Now, instead of facing a possible conviction of first-degree murder--and its 25-years-to-life sentence--Delon faces possible conviction on a crime that carries at the most an 11-year prison sentence and, at the most lenient, release on probation.

The district attorney’s office had expressed confidence that there was plenty of reason to at least suspect, if not prove, that Delon murdered her husband. The woman dug his grave in their front yard and, that night, knelt over him in bed, straddled his legs and thrust the eight-inch blade of a kitchen knife into his back as he lay asleep, the prosecutor alleged.

Delon’s attorneys tried to show that the woman was confronted with an abusive and angry husband who was choking her dizzy, and that she flailed back with a knife, stabbing him in self-defense.

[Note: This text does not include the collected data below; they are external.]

(* ===== verification/Interrupt.v ===== *)
(** * machine/interrupt.cc, machine/timer.cc, threads/alarm.cc: simulated time

    The interrupt hardware keeps the simulated clock and the interrupts that are
    to occur, in the order of their time.  The devices it calls back are behind
    an interface, [Devices]; [TimerDevice] is the timer with the alarm clock on
    top of it, which slices the time of the running thread. *)

From S2P Require Import Prelude Lists Machine Sched.

Module Interrupt.

Inductive MachineStatus : Type := IdleMode | SystemMode | UserMode.
Inductive IntType : Type :=
  TimerInt | DiskInt | ConsoleWriteInt | ConsoleReadInt | NetworkSendInt | NetworkRecvInt.

#[global] Instance MachineStatus_eq_dec : EqDecision MachineStatus.
Proof. solve_decision. Defined.
#[global] Instance IntType_eq_dec : EqDecision IntType.
Proof. solve_decision. Defined.

Definition UserTick : Z := 1.
Definition SystemTick : Z := 10.
Definition TimerTicks : Z := 100.

(** A [PendingInterrupt] at its address; [callOnInterrupt] is the device. *)
Record PendingInterrupt : Type := mkPending {
  address : Z; callOnInterrupt : Z; when : Z; type : IntType }.

#[global] Instance PendingInterrupt_eq_dec : EqDecision PendingInterrupt.
Proof. solve_decision. Defined.

Definition PendingCompare (x y : PendingInterrupt) : Z :=
  if bool_decide (when x < when y) then -1 else if bool_decide (when x > when y) then 1 else 0.

(** Class [Interrupt] with the clocks of [Statistics].  [newest] is the address of
    the last allocation, [fired] records the interrupts that have occurred. *)
Record Interrupt : Type := mkInterrupt {
  level : IntStatus;
  pending : list PendingInterrupt;
  inHandler : bool;
  yieldOnReturn : bool;
  status : MachineStatus;
  totalTicks : Z;
  idleTicks : Z;
  systemTicks : Z;
  userTicks : Z;
  newest : Z;
  fired : list PendingInterrupt }.

Definition with_level (i : Interrupt) (x : IntStatus) : Interrupt :=
  mkInterrupt x (pending i) (inHandler i) (yieldOnReturn i) (status i) (totalTicks i) (idleTicks i)
    (systemTicks i) (userTicks i) (newest i) (fired i).
Definition with_pending (i : Interrupt) (x : list PendingInterrupt) (n : Z) : Interrupt :=
  mkInterrupt (level i) x (inHandler i) (yieldOnReturn i) (status i) (totalTicks i) (idleTicks i)
    (systemTicks i) (userTicks i) n (fired i).
Definition with_inHandler (i : Interrupt) (x : bool) : Interrupt :=
  mkInterrupt (level i) (pending i) x (yieldOnReturn i) (status i) (totalTicks i) (idleTicks i)
    (systemTicks i) (userTicks i) (newest i) (fired i).
Definition with_yieldOnReturn (i : Interrupt) (x : bool) : Interrupt :=
  mkInterrupt (level i) (pending i) (inHandler i) x (status i) (totalTicks i) (idleTicks i)
    (systemTicks i) (userTicks i) (newest i) (fired i).
Definition with_status (i : Interrupt) (x : MachineStatus) : Interrupt :=
  mkInterrupt (level i) (pending i) (inHandler i) (yieldOnReturn i) x (totalTicks i) (idleTicks i)
    (systemTicks i) (userTicks i) (newest i) (fired i).
Definition with_ticks (i : Interrupt) (total idle system user : Z) : Interrupt :=
  mkInterrupt (level i) (pending i) (inHandler i) (yieldOnReturn i) (status i) total idle system user
    (newest i) (fired i).
Definition log_fired (i : Interrupt) (p : PendingInterrupt) : Interrupt :=
  mkInterrupt (level i) (pending i) (inHandler i) (yieldOnReturn i) (status i) (totalTicks i) (idleTicks i)
    (systemTicks i) (userTicks i) (newest i) (fired i ++ [p]).

(** The constructor, with the clocks of a new [Statistics]. *)
Definition newInterrupt : Interrupt :=
  mkInterrupt IntOff [] false false SystemMode 0 0 0 0 0 [].

Definition ChangeLevel (i : Interrupt) (now : IntStatus) : Interrupt := with_level i now.

Definition YieldOnReturn (i : Interrupt) : res Interrupt :=
  _ ← ASSERT (inHandler i); Ok (with_yieldOnReturn i true).

Definition Schedule (i : Interrupt) (toCall fromNow : Z) (kind : IntType) : res Interrupt :=
  let w := i32 (totalTicks i + fromNow) in
  let toOccur := mkPending (newest i + 1) toCall w kind in
  _ ← ASSERT (bool_decide (fromNow > 0));
  l ← Seq.Insert PendingCompare toOccur (pending i);
  Ok (with_pending i l (newest i + 1)).

(** What the interrupt hardware calls: [CallBack] of the device at an address,
    and [machine->DelayedLoad(0, 0)] where there is a machine. *)
Class Devices (D : Type) : Type := {
  CallBack : Z -> Interrupt -> D -> res (Interrupt * D);
  DelayedLoad00 : D -> res D }.

Section hardware.
Context {D : Type} `{!Devices D}.

(** The loop of [CheckIfDue]. *)
Fixpoint fire (fuel : nat) (i : Interrupt) (d : D) : res (Interrupt * D) :=
  match fuel with
  | O => Diverge
  | S fuel' =>
      '(next, l) ← Seq.RemoveFront (pending i);
      '(i, d) ← CallBack (callOnInterrupt next) (log_fired (with_pending i l (newest i)) next) d;
      match pending i with
      | p :: _ => if bool_decide (when p <= totalTicks i) then fire fuel' i d else Ok (i, d)
      | [] => Ok (i, d)
      end
  end.

(** As many turns as there are pending interrupts are enough: the handlers only
    schedule interrupts in the future. *)
Definition CheckIfDue (i : Interrupt) (d : D) (advanceClock : bool) : res (bool * Interrupt * D) :=
  _ ← ASSERT (bool_decide (level i = IntOff));
  match pending i with
  | [] => Ok (false, i, d)
  | next :: _ =>
      if bool_decide (when next > totalTicks i) && negb advanceClock then Ok (false, i, d)
      else
        let i := if bool_decide (when next > totalTicks i)
                 then with_ticks i (when next) (i32 (idleTicks i + i32 (when next - totalTicks i)))
                        (systemTicks i) (userTicks i)
                 else i in
        d ← DelayedLoad00 d;
        '(i, d) ← fire (length (pending i)) (with_inHandler i true) d;
        Ok (true, with_inHandler i false, d)
  end.

(** [OneTick] up to the call of [Yield], which is made when the last component is
    true; [OneTick] then ends with the assignment of the old status. *)
Definition OneTick (i : Interrupt) (d : D) : res (Interrupt * D * bool) :=
  let i := if bool_decide (status i = SystemMode)
           then with_ticks i (i32 (totalTicks i + SystemTick)) (idleTicks i)
                  (i32 (systemTicks i + SystemTick)) (userTicks i)
           else with_ticks i (i32 (totalTicks i + UserTick)) (idleTicks i) (systemTicks i)
                  (i32 (userTicks i + UserTick)) in
  '(fired_any, i, d) ← CheckIfDue (ChangeLevel i IntOff) d false;
  let i := ChangeLevel i IntOn in
  if yieldOnReturn i then Ok (with_status (with_yieldOnReturn i false) SystemMode, d, true)
  else Ok (i, d, false).

Definition OneTick_end (i : Interrupt) (oldStatus : MachineStatus) : Interrupt := with_status i oldStatus.

(** [SetLevel]: the old level, and whether a [Yield] follows. *)
Definition SetLevel (i : Interrupt) (d : D) (now : IntStatus) : res (IntStatus * Interrupt * D * bool) :=
  let old := level i in
  _ ← ASSERT (bool_decide (now = IntOff) || negb (inHandler i));
  let i := ChangeLevel i now in
  if bool_decide (now = IntOn) && bool_decide (old = IntOff)
  then '(i, d, y) ← OneTick i d; Ok (old, i, d, y)
  else Ok (old, i, d, false).

(** [Idle]: false when there is nothing left to do and the machine halts. *)
Definition Idle (i : Interrupt) (d : D) : res (bool * Interrupt * D) :=
  '(b, i, d) ← CheckIfDue (with_status i IdleMode) d true;
  if (b : bool) then Ok (true, with_status i SystemMode, d) else Ok (false, i, d).

End hardware.

(** ** The timer device and the alarm clock *)

Section timer.
(** [typeno]: the scheduling policy; [rand]: the numbers [RandomNumber] returns;
    [timer]: the address of the timer device. *)
Context (typeno : Z) (rand : nat -> Z) (timer : Z).

Record TimerDevice : Type := mkTimer {
  kernel : Kernel; machine : option Machine; randomize : bool; disable : bool; drawn : nat }.

(** [Timer::SetInterrupt]. *)
Definition SetInterrupt (i : Interrupt) (d : TimerDevice) : res (Interrupt * TimerDevice) :=
  if disable d then Ok (i, d)
  else
    let '(delay, n) := if randomize d then (1 + rand (drawn d) mod (TimerTicks * 2), S (drawn d))
                       else (TimerTicks, drawn d) in
    i ← Schedule i timer delay TimerInt;
    Ok (i, mkTimer (kernel d) (machine d) (randomize d) (disable d) n).

(** [Alarm::CallBack]. *)
Definition Alarm_CallBack (i : Interrupt) (k : Kernel) : res (Interrupt * Kernel) :=
  th ← get_thread (threads k) (currentThread k);
  let th := setRemainTime th (i32 (timeSliceRemain th - 1)) in
  let k := with_threads k (<[currentThread k := th]> (threads k)) in
  i ← (if bool_decide (typeno = 1) then YieldOnReturn i
       else if (bool_decide (typeno = 2) || bool_decide (typeno = 3)) &&
               negb (bool_decide (status i = IdleMode)) && bool_decide (timeSliceRemain th <= 0)
       then YieldOnReturn i else Ok i);
  Ok (i, k).

(** [Timer::CallBack]: the handler, then the next interrupt. *)
Definition Timer_CallBack (i : Interrupt) (d : TimerDevice) : res (Interrupt * TimerDevice) :=
  '(i, k) ← Alarm_CallBack i (kernel d);
  SetInterrupt i (mkTimer k (machine d) (randomize d) (disable d) (drawn d)).

#[global] Instance timer_devices : Devices TimerDevice := {|
  CallBack a i d := if bool_decide (a = timer) then Timer_CallBack i d else Undef;
  DelayedLoad00 d :=
    match machine d with
    | Some m => m ← DelayedLoad m 0 0; Ok (mkTimer (kernel d) (Some m) (randomize d) (disable d) (drawn d))
    | None => Ok d
    end |}.

(** [new Alarm], [new Timer] and [Disable]. *)
Definition newAlarm (i : Interrupt) (k : Kernel) (m : option Machine) (doRandom : bool)
    : res (Interrupt * TimerDevice) :=
  SetInterrupt i (mkTimer k m doRandom false 0).

Definition Disable (d : TimerDevice) : TimerDevice :=
  mkTimer (kernel d) (machine d) (randomize d) true (drawn d).

End timer.
End Interrupt.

In panic, she placed his body in a garden plot so her children wouldn’t see what happened, her attorneys said. The defense held out hope that the judge would simply dismiss the charges altogether, considering Delon a battered woman who righteously fought back.

Rudloff’s decision on what charge Delon should face before a jury came after he remarked--after both attorneys summarized their cases--that, if that jury were already to have heard them, it “would find reasonable doubt that there was either murder or manslaughter.”

But, he noted, benefit of the doubt in a preliminary hearing goes to the prosecution, just as benefit of the doubt at trial goes to the defendant.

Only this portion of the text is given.